───── Data ─────

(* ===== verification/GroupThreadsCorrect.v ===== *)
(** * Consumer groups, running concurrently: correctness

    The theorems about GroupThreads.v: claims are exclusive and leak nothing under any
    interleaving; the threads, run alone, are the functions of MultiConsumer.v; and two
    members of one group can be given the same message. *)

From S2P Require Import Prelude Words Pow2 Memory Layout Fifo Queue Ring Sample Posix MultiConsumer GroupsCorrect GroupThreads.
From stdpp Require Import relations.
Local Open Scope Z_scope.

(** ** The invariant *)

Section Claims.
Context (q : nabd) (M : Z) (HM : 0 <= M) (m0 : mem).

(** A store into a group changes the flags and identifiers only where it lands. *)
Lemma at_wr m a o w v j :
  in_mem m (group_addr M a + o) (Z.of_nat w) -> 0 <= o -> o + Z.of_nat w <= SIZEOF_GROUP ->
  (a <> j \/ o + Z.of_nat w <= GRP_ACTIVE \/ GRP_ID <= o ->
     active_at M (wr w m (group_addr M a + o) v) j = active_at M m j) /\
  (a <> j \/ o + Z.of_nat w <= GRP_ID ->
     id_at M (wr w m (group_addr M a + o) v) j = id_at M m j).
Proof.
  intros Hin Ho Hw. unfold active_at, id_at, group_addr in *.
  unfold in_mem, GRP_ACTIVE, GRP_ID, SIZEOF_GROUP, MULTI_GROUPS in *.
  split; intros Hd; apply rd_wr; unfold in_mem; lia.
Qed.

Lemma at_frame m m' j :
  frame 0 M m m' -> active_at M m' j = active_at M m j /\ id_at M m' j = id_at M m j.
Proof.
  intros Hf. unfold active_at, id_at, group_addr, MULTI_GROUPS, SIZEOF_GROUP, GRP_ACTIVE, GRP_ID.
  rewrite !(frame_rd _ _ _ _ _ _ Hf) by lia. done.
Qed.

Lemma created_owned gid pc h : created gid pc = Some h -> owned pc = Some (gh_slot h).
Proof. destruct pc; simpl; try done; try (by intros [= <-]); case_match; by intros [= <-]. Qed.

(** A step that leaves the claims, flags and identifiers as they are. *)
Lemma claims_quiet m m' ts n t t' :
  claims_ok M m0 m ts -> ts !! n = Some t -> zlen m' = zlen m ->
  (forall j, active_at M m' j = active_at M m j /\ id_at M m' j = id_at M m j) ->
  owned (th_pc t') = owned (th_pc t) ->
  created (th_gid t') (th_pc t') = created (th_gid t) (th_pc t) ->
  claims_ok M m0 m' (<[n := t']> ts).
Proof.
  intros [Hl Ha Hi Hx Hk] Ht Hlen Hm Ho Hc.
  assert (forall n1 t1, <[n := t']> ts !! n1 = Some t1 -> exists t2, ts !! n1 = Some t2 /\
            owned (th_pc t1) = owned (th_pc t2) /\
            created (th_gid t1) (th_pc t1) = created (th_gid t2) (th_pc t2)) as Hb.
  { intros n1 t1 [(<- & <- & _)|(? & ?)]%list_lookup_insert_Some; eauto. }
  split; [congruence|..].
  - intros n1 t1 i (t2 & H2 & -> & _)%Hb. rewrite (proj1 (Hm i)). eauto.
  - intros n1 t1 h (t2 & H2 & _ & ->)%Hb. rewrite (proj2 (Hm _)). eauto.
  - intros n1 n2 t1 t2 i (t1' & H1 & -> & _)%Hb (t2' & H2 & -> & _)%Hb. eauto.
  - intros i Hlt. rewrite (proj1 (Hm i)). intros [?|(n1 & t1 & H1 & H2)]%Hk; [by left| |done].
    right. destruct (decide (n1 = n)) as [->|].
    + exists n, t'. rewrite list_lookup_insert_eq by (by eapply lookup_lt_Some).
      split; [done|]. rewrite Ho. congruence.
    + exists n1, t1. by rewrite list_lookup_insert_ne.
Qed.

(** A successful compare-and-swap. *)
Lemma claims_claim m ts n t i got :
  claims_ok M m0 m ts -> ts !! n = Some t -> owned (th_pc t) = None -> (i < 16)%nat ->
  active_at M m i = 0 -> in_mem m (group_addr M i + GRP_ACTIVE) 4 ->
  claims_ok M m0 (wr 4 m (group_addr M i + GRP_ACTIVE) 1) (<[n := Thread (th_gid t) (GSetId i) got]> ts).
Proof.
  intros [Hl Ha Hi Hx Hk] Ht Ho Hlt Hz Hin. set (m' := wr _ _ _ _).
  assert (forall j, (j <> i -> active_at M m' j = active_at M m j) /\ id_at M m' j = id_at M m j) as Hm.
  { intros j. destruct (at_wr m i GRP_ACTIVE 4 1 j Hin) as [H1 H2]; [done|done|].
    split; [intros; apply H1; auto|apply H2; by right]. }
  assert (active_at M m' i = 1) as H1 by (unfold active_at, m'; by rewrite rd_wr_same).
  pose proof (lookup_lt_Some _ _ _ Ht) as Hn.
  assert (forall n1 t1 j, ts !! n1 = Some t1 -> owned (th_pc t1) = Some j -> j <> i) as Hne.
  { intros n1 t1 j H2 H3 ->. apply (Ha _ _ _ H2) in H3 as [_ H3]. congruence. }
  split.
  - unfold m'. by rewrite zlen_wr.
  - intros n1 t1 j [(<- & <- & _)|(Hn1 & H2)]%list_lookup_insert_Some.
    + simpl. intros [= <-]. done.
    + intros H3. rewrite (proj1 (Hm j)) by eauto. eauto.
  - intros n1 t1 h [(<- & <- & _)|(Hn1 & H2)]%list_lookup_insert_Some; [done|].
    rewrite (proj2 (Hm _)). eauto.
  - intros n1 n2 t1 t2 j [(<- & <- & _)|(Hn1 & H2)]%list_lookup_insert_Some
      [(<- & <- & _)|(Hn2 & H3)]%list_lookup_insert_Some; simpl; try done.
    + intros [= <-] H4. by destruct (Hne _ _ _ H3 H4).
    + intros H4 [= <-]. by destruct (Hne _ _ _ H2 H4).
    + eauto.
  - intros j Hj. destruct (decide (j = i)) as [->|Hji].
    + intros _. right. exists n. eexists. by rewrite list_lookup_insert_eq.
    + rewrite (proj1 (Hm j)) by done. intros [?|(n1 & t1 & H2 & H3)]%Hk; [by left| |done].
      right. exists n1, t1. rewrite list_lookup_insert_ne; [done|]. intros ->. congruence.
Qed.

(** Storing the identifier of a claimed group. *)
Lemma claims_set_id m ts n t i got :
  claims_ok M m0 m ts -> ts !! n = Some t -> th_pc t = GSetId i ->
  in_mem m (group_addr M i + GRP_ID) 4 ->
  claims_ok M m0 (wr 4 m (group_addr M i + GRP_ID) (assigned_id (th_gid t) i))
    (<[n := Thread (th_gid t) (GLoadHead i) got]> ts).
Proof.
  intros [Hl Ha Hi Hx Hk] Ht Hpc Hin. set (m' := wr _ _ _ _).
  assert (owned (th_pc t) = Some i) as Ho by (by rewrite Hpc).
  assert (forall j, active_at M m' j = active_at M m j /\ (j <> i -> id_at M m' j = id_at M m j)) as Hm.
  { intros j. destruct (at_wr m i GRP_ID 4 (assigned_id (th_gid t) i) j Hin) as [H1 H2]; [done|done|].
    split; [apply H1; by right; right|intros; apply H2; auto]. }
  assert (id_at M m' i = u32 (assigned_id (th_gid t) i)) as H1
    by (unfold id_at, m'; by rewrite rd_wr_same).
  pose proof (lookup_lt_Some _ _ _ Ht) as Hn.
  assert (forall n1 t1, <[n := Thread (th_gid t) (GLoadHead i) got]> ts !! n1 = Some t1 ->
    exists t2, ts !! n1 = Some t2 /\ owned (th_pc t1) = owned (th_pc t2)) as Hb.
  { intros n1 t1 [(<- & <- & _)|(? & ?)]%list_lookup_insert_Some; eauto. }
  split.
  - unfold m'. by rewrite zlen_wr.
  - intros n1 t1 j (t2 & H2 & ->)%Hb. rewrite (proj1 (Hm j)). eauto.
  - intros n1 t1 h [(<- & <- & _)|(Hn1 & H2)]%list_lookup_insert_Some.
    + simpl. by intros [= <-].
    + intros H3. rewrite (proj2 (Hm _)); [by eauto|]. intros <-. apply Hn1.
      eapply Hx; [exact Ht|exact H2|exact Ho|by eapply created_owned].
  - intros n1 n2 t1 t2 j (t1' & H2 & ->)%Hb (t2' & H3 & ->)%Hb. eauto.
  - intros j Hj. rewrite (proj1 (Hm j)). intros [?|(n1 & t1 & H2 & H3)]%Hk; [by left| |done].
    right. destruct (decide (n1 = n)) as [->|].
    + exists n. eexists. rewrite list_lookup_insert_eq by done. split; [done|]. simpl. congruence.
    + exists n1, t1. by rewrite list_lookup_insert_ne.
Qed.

─────

--- What to work on ---
The word "congruence" appears in how many lines of the data? Answer with only the number.

--- Output below ---
5